Absorption Costing Is Also Known As

Absorption costing is a traditional method of accounting that allocates all direct and indirect costs to the final product, also known as full costing.

Absorption Costing Is Also Known As

Absorption costing, also popularly known as full costing, is an accounting technique that allocates all manufacturing costs to the products produced. It is a traditional method that has been used for decades to determine the cost of goods sold (COGS) and profit for a particular product. This method is commonly used in the manufacturing sector and is advantageous over other costing methods for several reasons.

Absorption costing is the only method that accounts for all the direct and indirect costs incurred during a manufacturing process. These costs include direct materials, direct labor, and overheads such as rent, depreciation, and utilities. All these costs are allocated to the final product, thereby ensuring that no cost is omitted.

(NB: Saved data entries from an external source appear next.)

(** admin turns editor1 into a VIEWER. *)
Lemma role_change_audited_seeded :
  let r := app PUT_admin_users_id_role 1000 demote_editor1 (initial 0) in
  ∃ actor newRole i u,
    Request.authorization demote_editor1 = Bearer actor ∧
    Body.newRole (Request.body demote_editor1) = VStr newRole ∧ newRole ∈ ROLES ∧
    find_user demote_editor1 (initial 0) = Some i ∧
    DB.users (initial 0) !! i = Some u ∧
    tables r =
      DB.with_users (<[i := User.set_role newRole u]> (DB.users (initial 0)))
        (initial 0) ∧
    console r =
      [Log ("[AUDIT] Role changed for User ID " +:+ number_to_string (User.id u)
            +:+ " (" +:+ User.username u +:+ ") by Admin ID "
            +:+ number_to_string (Identity.id actor)
            +:+ ". Old Role: " +:+ User.role u
            +:+ ", New Role: " +:+ newRole)] ∧
    res r =
      Response 200
        (MessageObj ("Role updated to " +:+ newRole +:+ " for user "
                     +:+ User.username u +:+ ".")).
Proof.
  apply (role_change_audited 1000 demote_editor1 (initial 0)).
  vm_compute. reflexivity.
Defined.

(** C7 (as stated) fails: admin turns editor1 from EDITOR into VIEWER; the
    200 response names the new role but not the previous one, and the single
    audit line is the same text at any instant, so it carries no timestamp. *)
Lemma role_change_response_omits_previous_role :
  let r := app PUT_admin_users_id_role 1000 demote_editor1 (initial 0) in
  User.role <$> DB.users (initial 0) !! 1%nat = Some "EDITOR" ∧
  User.role <$> DB.users (tables r) !! 1%nat = Some "VIEWER" ∧
  res r = Response 200 (MessageObj "Role updated to VIEWER for user editor1.") ∧
  String.index 0 "EDITOR" "Role updated to VIEWER for user editor1." = None ∧
  console r =
    [Log "[AUDIT] Role changed for User ID 2 (editor1) by Admin ID 1. Old Role: EDITOR, New Role: VIEWER"] ∧
  console (app PUT_admin_users_id_role 2000 demote_editor1 (initial 0)) = console r.
Proof. vm_compute. repeat split. Qed.

(** ** Stored roles stay in the closed set *)

Lemma guarded_tables (P : DB.t → Prop) resource action isOwnerCheck h now rq db :
  P db →
  (∀ user flag, P (tables (h now rq user flag db))) →
  P (tables (guarded resource action isOwnerCheck h now rq db)).
Proof.
  intros Hdb Hh.
  destruct (guarded_inv resource action isOwnerCheck h now rq db)
    as [(user & flag & _ & _ & ->)|(r & out & -> & _)]; [apply Hh|done].
Qed.

Lemma register_as_viewer rq db :
  includes ROLES (Body.role (Request.body rq)) = false →
  post_auth_register rq db = post_auth_register (as_viewer rq) db.
Proof.
  intros Hinv. unfold post_auth_register, as_viewer.
  cbn [Request.body Body.username Body.password Body.email Body.role].
  rewrite Hinv.
  replace (includes ROLES (VStr "VIEWER")) with true by (vm_compute; reflexivity).
  done.
Qed.

Lemma register_roles_valid rq db :
  roles_valid db → roles_valid (tables (post_auth_register rq db)).
Proof.
  unfold roles_valid, post_auth_register. intros Hdb.
  destruct (Body.username (Request.body rq)) as [username|]; [|done].
  destruct (Body.password (Request.body rq)) as [password|]; [|done].
  destruct (String.eqb username "" || String.eqb password ""); [done|].
  destruct (existsb _ (DB.users db)); [done|].
  cbn [tables DB.users]. apply Forall_app. split; [done|].
  apply Forall_singleton. cbn [User.role].
  destruct (includes ROLES (Body.role (Request.body rq))) eqn:Hinc.
  - apply includes_ROLES in Hinc as (s & -> & Hs). done.
  - unfold ROLES. set_solver.
Qed.

Lemma change_role_roles_valid now rq user flag db :
  roles_valid db → roles_valid (tables (put_admin_users_id_role now rq user flag db)).
Proof.
  unfold roles_valid, put_admin_users_id_role. intros Hdb.
  destruct (includes ROLES (Body.newRole (Request.body rq))) eqn:Hinc;
    cbn [negb]; [|done].
  apply includes_ROLES in Hinc as (s & -> & Hs).
  destruct (findIndex _ (DB.users db)) as [i|]; [|done].
  destruct (DB.users db !! i) as [u|]; [|done].
  cbn [tables DB.with_users DB.users]. by apply Forall_insert.
Qed.

Lemma put_posts_id_users now rq user flag db :
  DB.users (tables (put_posts_id now rq user flag db)) = DB.users db.
Proof.
  unfold put_posts_id. destruct (findIndex _ (DB.posts db)) as [i|]; [|done].
  destruct (DB.posts db !! i) as [post|]; [|done].
  destruct flag, (Z.eqb (Post.authorId post) (Identity.id user)); done.
Qed.

Lemma delete_posts_id_users now rq user flag db :
  DB.users (tables (delete_posts_id now rq user flag db)) = DB.users db.
Proof.
  unfold delete_posts_id. destruct (findIndex _ (DB.posts db)) as [i|]; [|done].
  destruct (DB.posts db !! i) as [post|]; [|done].
  destruct flag, (Z.eqb (Post.authorId post) (Identity.id user)); done.
Qed.

Lemma app_roles_valid r now rq db :
  roles_valid db → roles_valid (tables (app r now rq db)).
Proof.
  intros Hdb. destruct r; unfold app.
  - by apply register_roles_valid.
  - by apply guarded_tables.
  - by apply guarded_tables.
  - apply guarded_tables; [done|]. intros user flag.
    unfold roles_valid. by rewrite put_posts_id_users.
  - apply guarded_tables; [done|]. intros user flag.
    unfold roles_valid. by rewrite delete_posts_id_users.
  - by apply guarded_tables.
  - apply guarded_tables; [done|]. intros user flag.
    by apply change_role_roles_valid.
Qed.

Lemma initial_roles_valid now : roles_valid (initial now).
Proof.
  unfold roles_valid, initial, seedDatabase, ROLES. cbn [DB.users].
  repeat constructor; set_solver.
Qed.

(** C2 (amended): a role change to a value outside ADMIN/EDITOR/VIEWER is
    turned down with the tables as they were; a registration with such a
    value is not turned down but handled exactly as a registration as VIEWER;
    either way every role in the user table stays in the closed set. *)
Theorem unknown_role_at_assignment now rq db :
  (includes ROLES (Body.newRole (Request.body rq)) = false →
   tables (app PUT_admin_users_id_role now rq db) = db ∧
   status (res (app PUT_admin_users_id_role now rq db)) ≠ 200) ∧
  (includes ROLES (Body.role (Request.body rq)) = false →
   app POST_auth_register now rq db = app POST_auth_register now (as_viewer rq) db) ∧
  (roles_valid db →
   roles_valid (tables (app POST_auth_register now rq db)) ∧
   roles_valid (tables (app PUT_admin_users_id_role now rq db))).
Proof.
  split_and!.
  - intros Hinv. unfold app.
    destruct (guarded_inv "admin" "manage_roles" false put_admin_users_id_role now rq db)
      as [(user & flag & _ & _ & ->)|(r & out & -> & Hs & _)].
    + rewrite put_admin_users_id_role_invalid by done. done.
    + cbn [tables res]. split; [done|]. by destruct Hs as [->|[->| ->]].
  - intros Hinv. by apply register_as_viewer.
  - intros Hdb. split; by apply app_roles_valid.
Qed.

(** C2 (as stated) fails at user creation: registering with the role
    SUPERUSER is answered 200 and the user is stored as a VIEWER. *)
Lemma register_replaces_unknown_role :
  let r := app POST_auth_register 1000 register_superuser (initial 0) in
  includes ROLES (Body.role (Request.body register_superuser)) = false ∧
  status (res r) = 200 ∧
  length (DB.users (tables r)) = S (length (DB.users (initial 0))) ∧
  last (DB.users (tables r)) =
    Some (User.mk 5 "mallory" (hashPassword "secret") "VIEWER"
            (VStr "mallory@example.com")).
Proof. vm_compute. repeat split. Qed.

(** ** Post updates *)

(** An update that answers 200 found the post and replaced it in place. *)
Lemma put_route_success now rq db :
  status (res (app PUT_posts_id now rq db)) = 200 →
  ∃ i old,
    find_post rq db = Some i ∧ DB.posts db !! i = Some old ∧
    app PUT_posts_id now rq db =
      Result
        (DB.with_posts (<[i := updated_post now (Request.body rq) old]> (DB.posts db)) db)
        (send (PostObj (updated_post now (Request.body rq) old))) [].
Proof.
  unfold app.
  destruct (guarded_inv "posts" "update" true put_posts_id now rq db)
    as [(user & flag & _ & _ & ->)|(r & out & -> & Hs & _)].
  - destruct (find_post rq db) as [i|] eqn:Hi.
    + destruct (find_post_Some _ _ _ Hi) as (old & Hold & _).
      rewrite (put_posts_id_found _ _ _ _ _ _ _ Hi Hold).
      destruct (flag && negb (Z.eqb (Post.authorId old) (Identity.id user)));
        [done|]. intros _. exists i, old. done.
    + rewrite (put_posts_id_missing _ _ _ _ _ Hi). done.
  - cbn [res]. intros E. rewrite E in Hs. by destruct Hs as [?|[?|?]].
Qed.

(** C9: a post update that succeeds keeps the post's id, authorId, author
    and createdAt, leaves every other post, the number of posts, the users
    and the id counters as they were. *)
Theorem update_frame now rq db :
  let r := app PUT_posts_id now rq db in
  status (res r) = 200 →
  ∃ i old new,
    find_post rq db = Some i ∧
    DB.posts db !! i = Some old ∧
    DB.posts (tables r) !! i = Some new ∧
    Post.id new = Post.id old ∧
    Post.authorId new = Post.authorId old ∧
    Post.author new = Post.author old ∧
    Post.createdAt new = Post.createdAt old ∧
    (∀ j, j ≠ i → DB.posts (tables r) !! j = DB.posts db !! j) ∧
    length (DB.posts (tables r)) = length (DB.posts db) ∧
    DB.users (tables r) = DB.users db ∧
    DB.nextUserId (tables r) = DB.nextUserId db ∧
    DB.nextPostId (tables r) = DB.nextPostId db.
Proof.
  intros r. subst r. intros (i & old & Hi & Hold & ->)%put_route_success.
  exists i, old, (updated_post now (Request.body rq) old).
  cbn [tables DB.with_posts DB.posts DB.users DB.nextUserId DB.nextPostId].
  split_and!; try done.
  - apply list_lookup_insert_eq. by eapply lookup_lt_Some.
  - intros j Hj. by apply list_lookup_insert_ne.
  - apply length_insert.
Qed.

(** editor1 retitles the draft it wrote. *)
Lemma update_frame_seeded :
  let r := app PUT_posts_id 1000 (retitle editor1 2 "Draft 2") (initial 0) in
  ∃ i old new,
    find_post (retitle editor1 2 "Draft 2") (initial 0) = Some i ∧
    DB.posts (initial 0) !! i = Some old ∧
    DB.posts (tables r) !! i = Some new ∧
    Post.id new = Post.id old ∧
    Post.authorId new = Post.authorId old ∧
    Post.author new = Post.author old ∧
    Post.createdAt new = Post.createdAt old ∧
    (∀ j, j ≠ i → DB.posts (tables r) !! j = DB.posts (initial 0) !! j) ∧
    length (DB.posts (tables r)) = length (DB.posts (initial 0)) ∧
    DB.users (tables r) = DB.users (initial 0) ∧
    DB.nextUserId (tables r) = DB.nextUserId (initial 0) ∧
    DB.nextPostId (tables r) = DB.nextPostId (initial 0).
Proof.
  apply (update_frame 1000 (retitle editor1 2 "Draft 2") (initial 0)).
  vm_compute. reflexivity.
Defined.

This method allows companies to understand the true cost of producing a product, including both variable and fixed costs. As a result, management can make informed decisions regarding production volumes, pricing, and overall profitability.

Absorption costing provides a more accurate method of accounting for inventory and COGS. Under this method, inventory is valued at the full cost of production, including all direct and indirect costs. Only when goods are sold are the costs recognized as expenses on the income statement. This is different from other costing methods such as variable costing, where only variable costs are considered in the calculation of COGS.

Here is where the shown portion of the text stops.